BEGIN Provided entries

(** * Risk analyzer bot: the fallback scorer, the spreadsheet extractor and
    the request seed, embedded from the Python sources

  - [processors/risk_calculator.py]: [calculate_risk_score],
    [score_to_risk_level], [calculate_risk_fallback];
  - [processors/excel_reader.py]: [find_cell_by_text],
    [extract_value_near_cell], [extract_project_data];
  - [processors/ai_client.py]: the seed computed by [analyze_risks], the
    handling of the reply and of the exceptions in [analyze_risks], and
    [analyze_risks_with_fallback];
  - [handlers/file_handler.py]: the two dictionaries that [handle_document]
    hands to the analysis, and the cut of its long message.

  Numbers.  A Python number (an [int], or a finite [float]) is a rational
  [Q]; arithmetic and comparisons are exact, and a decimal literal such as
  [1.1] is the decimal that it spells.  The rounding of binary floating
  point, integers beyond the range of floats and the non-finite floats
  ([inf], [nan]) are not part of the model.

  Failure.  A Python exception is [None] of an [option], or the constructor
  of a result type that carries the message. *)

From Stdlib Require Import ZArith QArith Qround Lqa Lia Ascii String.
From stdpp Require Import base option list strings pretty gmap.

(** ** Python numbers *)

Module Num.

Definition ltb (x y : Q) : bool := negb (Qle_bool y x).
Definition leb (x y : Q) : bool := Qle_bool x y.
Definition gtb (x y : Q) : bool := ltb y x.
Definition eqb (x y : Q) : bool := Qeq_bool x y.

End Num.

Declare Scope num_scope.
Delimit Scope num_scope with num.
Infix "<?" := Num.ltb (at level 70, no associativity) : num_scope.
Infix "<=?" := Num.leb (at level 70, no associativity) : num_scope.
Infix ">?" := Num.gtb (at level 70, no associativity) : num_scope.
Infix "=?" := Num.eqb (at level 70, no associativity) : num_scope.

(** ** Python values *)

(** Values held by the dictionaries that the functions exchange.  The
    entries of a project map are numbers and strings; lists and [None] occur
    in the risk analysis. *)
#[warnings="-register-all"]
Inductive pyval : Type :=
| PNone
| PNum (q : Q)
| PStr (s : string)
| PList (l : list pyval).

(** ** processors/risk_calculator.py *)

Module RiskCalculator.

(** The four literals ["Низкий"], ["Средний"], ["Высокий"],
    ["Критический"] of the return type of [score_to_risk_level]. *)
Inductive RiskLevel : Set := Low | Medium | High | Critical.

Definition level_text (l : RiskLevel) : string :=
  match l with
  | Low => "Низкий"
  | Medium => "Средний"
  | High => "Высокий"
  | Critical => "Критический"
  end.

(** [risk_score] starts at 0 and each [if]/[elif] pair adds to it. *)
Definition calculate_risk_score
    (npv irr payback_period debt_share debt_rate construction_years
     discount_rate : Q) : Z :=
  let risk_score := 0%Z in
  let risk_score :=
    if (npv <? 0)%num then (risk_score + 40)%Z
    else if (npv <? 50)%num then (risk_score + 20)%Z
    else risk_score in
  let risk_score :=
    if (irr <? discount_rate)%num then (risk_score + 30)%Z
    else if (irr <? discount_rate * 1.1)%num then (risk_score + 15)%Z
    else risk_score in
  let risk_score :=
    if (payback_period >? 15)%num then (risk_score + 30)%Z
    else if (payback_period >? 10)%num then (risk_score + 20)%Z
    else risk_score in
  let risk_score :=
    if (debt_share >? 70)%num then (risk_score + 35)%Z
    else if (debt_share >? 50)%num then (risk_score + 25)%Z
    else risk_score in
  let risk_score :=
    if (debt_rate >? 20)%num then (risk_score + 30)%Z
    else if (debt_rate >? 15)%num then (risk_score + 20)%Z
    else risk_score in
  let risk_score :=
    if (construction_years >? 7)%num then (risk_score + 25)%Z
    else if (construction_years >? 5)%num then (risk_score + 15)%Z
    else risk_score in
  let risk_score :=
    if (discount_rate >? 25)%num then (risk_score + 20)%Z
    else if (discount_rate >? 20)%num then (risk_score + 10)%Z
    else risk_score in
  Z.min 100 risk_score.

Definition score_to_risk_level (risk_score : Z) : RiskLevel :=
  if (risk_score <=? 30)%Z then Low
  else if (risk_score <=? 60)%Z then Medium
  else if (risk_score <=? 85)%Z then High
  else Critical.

END Provided entries

Activity -
Whatever appears in the data above must be copied word for word.

Result for this task -
(** * Risk analyzer bot: the fallback scorer, the spreadsheet extractor and
    the request seed, embedded from the Python sources

  - [processors/risk_calculator.py]: [calculate_risk_score],
    [score_to_risk_level], [calculate_risk_fallback];
  - [processors/excel_reader.py]: [find_cell_by_text],
    [extract_value_near_cell], [extract_project_data];
  - [processors/ai_client.py]: the seed computed by [analyze_risks], the
    handling of the reply and of the exceptions in [analyze_risks], and
    [analyze_risks_with_fallback];
  - [handlers/file_handler.py]: the two dictionaries that [handle_document]
    hands to the analysis, and the cut of its long message.

  Numbers.  A Python number (an [int], or a finite [float]) is a rational
  [Q]; arithmetic and comparisons are exact, and a decimal literal such as
  [1.1] is the decimal that it spells.  The rounding of binary floating
  point, integers beyond the range of floats and the non-finite floats
  ([inf], [nan]) are not part of the model.

  Failure.  A Python exception is [None] of an [option], or the constructor
  of a result type that carries the message. *)

From Stdlib Require Import ZArith QArith Qround Lqa Lia Ascii String.
From stdpp Require Import base option list strings pretty gmap.

(** ** Python numbers *)

Module Num.

Definition ltb (x y : Q) : bool := negb (Qle_bool y x).
Definition leb (x y : Q) : bool := Qle_bool x y.
Definition gtb (x y : Q) : bool := ltb y x.
Definition eqb (x y : Q) : bool := Qeq_bool x y.

End Num.

Declare Scope num_scope.
Delimit Scope num_scope with num.
Infix "<?" := Num.ltb (at level 70, no associativity) : num_scope.
Infix "<=?" := Num.leb (at level 70, no associativity) : num_scope.
Infix ">?" := Num.gtb (at level 70, no associativity) : num_scope.
Infix "=?" := Num.eqb (at level 70, no associativity) : num_scope.

(** ** Python values *)

(** Values held by the dictionaries that the functions exchange.  The
    entries of a project map are numbers and strings; lists and [None] occur
    in the risk analysis. *)
#[warnings="-register-all"]
Inductive pyval : Type :=
| PNone
| PNum (q : Q)
| PStr (s : string)
| PList (l : list pyval).

(** ** processors/risk_calculator.py *)

Module RiskCalculator.

(** The four literals ["Низкий"], ["Средний"], ["Высокий"],
    ["Критический"] of the return type of [score_to_risk_level]. *)
Inductive RiskLevel : Set := Low | Medium | High | Critical.

Definition level_text (l : RiskLevel) : string :=
  match l with
  | Low => "Низкий"
  | Medium => "Средний"
  | High => "Высокий"
  | Critical => "Критический"
  end.

(** [risk_score] starts at 0 and each [if]/[elif] pair adds to it. *)
Definition calculate_risk_score
    (npv irr payback_period debt_share debt_rate construction_years
     discount_rate : Q) : Z :=
  let risk_score := 0%Z in
  let risk_score :=
    if (npv <? 0)%num then (risk_score + 40)%Z
    else if (npv <? 50)%num then (risk_score + 20)%Z
    else risk_score in
  let risk_score :=
    if (irr <? discount_rate)%num then (risk_score + 30)%Z
    else if (irr <? discount_rate * 1.1)%num then (risk_score + 15)%Z
    else risk_score in
  let risk_score :=
    if (payback_period >? 15)%num then (risk_score + 30)%Z
    else if (payback_period >? 10)%num then (risk_score + 20)%Z
    else risk_score in
  let risk_score :=
    if (debt_share >? 70)%num then (risk_score + 35)%Z
    else if (debt_share >? 50)%num then (risk_score + 25)%Z
    else risk_score in
  let risk_score :=
    if (debt_rate >? 20)%num then (risk_score + 30)%Z
    else if (debt_rate >? 15)%num then (risk_score + 20)%Z
    else risk_score in
  let risk_score :=
    if (construction_years >? 7)%num then (risk_score + 25)%Z
    else if (construction_years >? 5)%num then (risk_score + 15)%Z
    else risk_score in
  let risk_score :=
    if (discount_rate >? 25)%num then (risk_score + 20)%Z
    else if (discount_rate >? 20)%num then (risk_score + 10)%Z
    else risk_score in
  Z.min 100 risk_score.

Definition score_to_risk_level (risk_score : Z) : RiskLevel :=
  if (risk_score <=? 30)%Z then Low
  else if (risk_score <=? 60)%Z then Medium
  else if (risk_score <=? 85)%Z then High
  else Critical.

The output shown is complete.